A tragédia de Fausto ocupou o poeta alemão de 1772 a 1828. Porém ele não a inventou do nada: sua origem está numa saga folclórica, Historia von D. Johann Fausten, publicada por Johann Spies em 1587, a qual, já no fim do século 16, também inspirara a peça teatral do inglês Christopher Marlowe (1564-1593) A trágica história da vida e morte do Doutor Fausto.
Goethe já conhecia os contos de Spies, porém ao avistar na adega de Auerbach duas tábuas de madeira de 1625 ilustrando a cavalgada do barril do mago Doutor Faustus, ele ficou tão fascinado que decidiu incluir o episódio em sua tragédia. As tábuas históricas estão penduradas até hoje no Salão Goethe, que comporta 30 comensais. Com o mesmo número de lugares, a sala Lutherstübchen homenageia Lutero.

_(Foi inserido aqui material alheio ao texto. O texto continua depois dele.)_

(* ===== verification/AccCaps.v ===== *)
(** * Privileges and capabilities of the authorization database

    Models src/src/XrdAcc/XrdAccPrivs.hh, XrdAccCapability.hh and
    XrdAccCapability.cc, and the privilege letters of XrdAccConfig.cc. A chain
    of capabilities is the object and what its [next] points to; a template
    capability points to another chain. *)

From Stdlib Require Import Strings.String.
From stdpp Require Import base tactics list_numbers numbers option gmap list.
From S2P Require Import Prelude CString OucHash.

#[local] Set Warnings "-register-all".

(** ** Privileges *)

Definition XrdAccPriv_All := 0x1ff.
Definition XrdAccPriv_Chmod := 0x063.
Definition XrdAccPriv_Chown := 0x063.
Definition XrdAccPriv_Create := 0x062.
Definition XrdAccPriv_Delete := 0x001.
Definition XrdAccPriv_Insert := 0x002.
Definition XrdAccPriv_Lock := 0x004.
Definition XrdAccPriv_Mkdir := 0x002.
Definition XrdAccPriv_Lookup := 0x008.
Definition XrdAccPriv_Rename := 0x010.
Definition XrdAccPriv_Read := 0x020.
Definition XrdAccPriv_Readdir := 0x020.
Definition XrdAccPriv_Write := 0x040.
Definition XrdAccPriv_Update := 0x060.
Definition XrdAccPriv_Stage := 0x180.
Definition XrdAccPriv_Poll := 0x100.
Definition XrdAccPriv_None := 0x000.

(** [XrdAccPrivCaps]: positive and negative privileges. *)
Record XrdAccPrivCaps := MkPrivCaps { pprivs : Z; nprivs : Z }.

Definition PrivCaps_none : XrdAccPrivCaps := MkPrivCaps XrdAccPriv_None XrdAccPriv_None.

Definition privs_or (a b : XrdAccPrivCaps) : XrdAccPrivCaps :=
  MkPrivCaps (Z.lor (pprivs a) (pprivs b)) (Z.lor (nprivs a) (nprivs b)).

(** [XrdAccPrivSpec]: the mask of a privilege letter. *)
Definition priv_of_letter (c : Z) : option Z :=
  if c =? 97 then Some XrdAccPriv_All
  else if c =? 100 then Some XrdAccPriv_Delete
  else if c =? 105 then Some XrdAccPriv_Insert
  else if c =? 107 then Some XrdAccPriv_Lock
  else if c =? 108 then Some XrdAccPriv_Lookup
  else if c =? 110 then Some XrdAccPriv_Rename
  else if c =? 114 then Some XrdAccPriv_Read
  else if c =? 119 then Some XrdAccPriv_Write
  else None.

(** The loop of [PrivsConvert]: [neg] is the index [i], [pos] and [negs] are
    [ptab]. *)
Fixpoint PrivsConvert_loop (privs : bytes) (neg : bool) (ptab : XrdAccPrivCaps)
  : option XrdAccPrivCaps :=
  match privs with
  | [] => Some ptab
  | c :: privs =>
      match priv_of_letter c with
      | Some m =>
          PrivsConvert_loop privs neg
            (if neg then MkPrivCaps (pprivs ptab) (Z.lor (nprivs ptab) m)
             else MkPrivCaps (Z.lor (pprivs ptab) m) (nprivs ptab))
      | None =>
          if c =? 45 then (if neg then None else PrivsConvert_loop privs true ptab) else None
      end
  end.

(** [PrivsConvert( privs, ctab )]: the converted pair, or nothing for 0. *)
Definition PrivsConvert (privs : bytes) : option XrdAccPrivCaps :=
  PrivsConvert_loop privs false PrivCaps_none.

(** ** Capabilities *)

(** [XrdAccCapability]: with [ctmp] null, or a reference to a template. *)
Inductive XrdAccCapability : Type :=
  | Cap_path (next : option XrdAccCapability) (priv : XrdAccPrivCaps)
             (pkey : Z) (path : bytes) (pins prem : Z)
  | Cap_tmpl (next : option XrdAccCapability) (ctmp : XrdAccCapability).

(** The scan for ["@="] in the constructor, from index [i]. *)
Fixpoint find_insertion (i : Z) (path : bytes) : option Z :=
  match path with
  | c :: path' =>
      match path' with
      | d :: _ => if (c =? 64) && (d =? 61) then Some i else find_insertion (i + 1) path'
      | [] => None
      end
  | [] => None
  end.

(** [XrdAccCapability( pathval, privval )] *)
Definition Capability_path (pathval : bytes) (privval : XrdAccPrivCaps) : XrdAccCapability :=
  let plen := zlen pathval in
  let '(pins, prem) :=
    match find_insertion 0 pathval with Some i => (i, plen - i - 2) | None => (0, 0) end in
  Cap_path None privval (XrdOucHashVal2 pathval plen) pathval pins prem.

(** [XrdAccCapability( taddr )] *)
Definition Capability_tmpl (taddr : XrdAccCapability) : XrdAccCapability := Cap_tmpl None taddr.

(** [lastcap->Add( newcap )] where [lastcap] is the end of the chain [cp]. *)
Fixpoint Cap_Add (cp newcap : XrdAccCapability) : XrdAccCapability :=
  match cp with
  | Cap_path next priv pkey path pins prem =>
      Cap_path (Some match next with Some n => Cap_Add n newcap | None => newcap end)
        priv pkey path pins prem
  | Cap_tmpl next ctmp =>
      Cap_tmpl (Some match next with Some n => Cap_Add n newcap | None => newcap end) ctmp
  end.

(** [Subcomp( pathname, pathlen, pathsub, sublen )] of the capability with the
    given [path], [pins] and [prem]. *)
Definition Subcomp (path : bytes) (pins prem : Z) (pathname pathsub : bytes) : bool :=
  if negb (strneq pathname path pins) then false
  else if negb (strneq (adv pins pathname) pathsub (zlen pathsub)) then false
  else
    let ncmp := pins + zlen pathsub in
    if zlen pathname - ncmp <? prem then false
    else if negb (prem =? 0) then strneq (adv (pins + 2) path) (adv ncmp pathname) prem
    else true.

Section privs.
Context (pathname : bytes) (pathsub : option bytes).

(** The test of one path capability in [Privs]. *)
Definition cap_matches (path : bytes) (pins prem : Z) : bool :=
  (zlen path <=? zlen pathname) &&
  match pathsub with
  | None => strneq pathname path (zlen path)
  | Some sub => Subcomp path pins prem pathname sub
  end.

(** [cp->Privs( pathpriv, pathname, ... )]: whether it returned 1, and the
    privileges. *)
Fixpoint Privs (cp : XrdAccCapability) (pathpriv : XrdAccPrivCaps) : bool * XrdAccPrivCaps :=
  match cp with
  | Cap_tmpl next ctmp =>
      let '(found, pathpriv) := Privs ctmp pathpriv in
      if found then (true, pathpriv)
      else match next with Some n => Privs n pathpriv | None => (false, pathpriv) end
  | Cap_path next priv _ path pins prem =>
      if cap_matches path pins prem then (true, privs_or pathpriv priv)
      else match next with Some n => Privs n pathpriv | None => (false, pathpriv) end
  end.
End privs.

(** ** Capability names *)

(** [XrdAccCapName]; a chain of them is a list, in which [Add] appends. *)
Record XrdAccCapName := MkCapName { CapName : bytes; CNlen : Z; C_List : XrdAccCapability }.

Definition CapName_new (name : bytes) (cap : XrdAccCapability) : XrdAccCapName :=
  MkCapName name (zlen name) cap.

(** [XrdAccCapName::Find( name )]: the first entry whose name ends [name]. *)
Fixpoint CapName_Find (ncp : list XrdAccCapName) (name : bytes) : option XrdAccCapability :=
  match ncp with
  | [] => None
  | n :: ncp =>
      if (CNlen n <=? zlen name) &&
         bool_decide (CapName n = adv (zlen name - CNlen n) name)
      then Some (C_List n)
      else CapName_Find ncp name
  end.

(** ** A chain is its path capabilities in order *)

(** The path capability a leaf of a chain is. *)
Record Leaf := MkLeaf { lf_priv : XrdAccPrivCaps; lf_path : bytes; lf_pins : Z; lf_prem : Z }.

(** The path capabilities of a chain, templates expanded in place. *)
Fixpoint leaves (cp : XrdAccCapability) : list Leaf :=
  match cp with
  | Cap_path next priv _ path pins prem =>
      MkLeaf priv path pins prem :: match next with Some n => leaves n | None => [] end
  | Cap_tmpl next ctmp => leaves ctmp ++ match next with Some n => leaves n | None => [] end
  end.

Definition leaf_matches (pathname : bytes) (pathsub : option bytes) (l : Leaf) : bool :=
  cap_matches pathname pathsub (lf_path l) (lf_pins l) (lf_prem l).

(** The privileges a chain gives for a path: those of the first match. *)
Definition chain_privs (pathname : bytes) (pathsub : option bytes) (cp : XrdAccCapability)
  : option XrdAccPrivCaps :=
  lf_priv <$> List.find (leaf_matches pathname pathsub) (leaves cp).

(** Induction over chains and the templates they refer to. *)
Section cap_induction.
Context (P : XrdAccCapability -> Prop).
Context (Hpath : forall next priv pkey path pins prem,
           (forall n, next = Some n -> P n) -> P (Cap_path next priv pkey path pins prem)).
Context (Htmpl : forall next ctmp,
           P ctmp -> (forall n, next = Some n -> P n) -> P (Cap_tmpl next ctmp)).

No século 18, o Auerbach era uma gigantesca adega onde se servia exclusivamente vinho. A bebida ainda não era engarrafada, mas servida diretamente a partir dos barris. A comida vinha da taverna Auerbachs Hof, que não existe mais. Só no século 19 se passou a cozinhar no Auerbachs Keller.
Faz parte também do jubileu de 500 anos o Bachs Faust, uma espécie de musical de Michael Maul, diretor artístico do festival dedicado a Johann Sebastian Bach (1685-1750) em Leipzig, todos os anos em junho. De 1723 até sua morte, o compositor atuou como Thomaskantor, ou seja, diretor musical da Igreja de São Tomás. Seu caminho diário para o trabalho passava pelo Auerbachs Keller.
"No Fausto, Goethe também menciona muita música, sem precisar qual fosse", explica o diretor do Bachfest. Mas, como o autor estimava muito a obra bachiana, em sua peça Maul decidiu acompanhar, ilustrar e comentar o Fausto com corais e árias do mestre barroco. Ele dá um exemplo:
"Quando, no começo do drama, Fausto quer acabar com a própria vida, no momento em que prepara a poção, ele ouve, à distância, o hino de Páscoa Christ ist erstanden [Cristo se levantou]. Na nossa peça, se escuta o coral de Bach Christ lag in Todesbanden [Cristo jazia acorrentado pela morte]."
Com atores, cantores e instrumentistas, Bachs Faust estreou em 15 de junho de 2025 no grande salão do Auerbachs Keller. Um grande encontro de monstros sagrados da cultura alemã em Leipzig.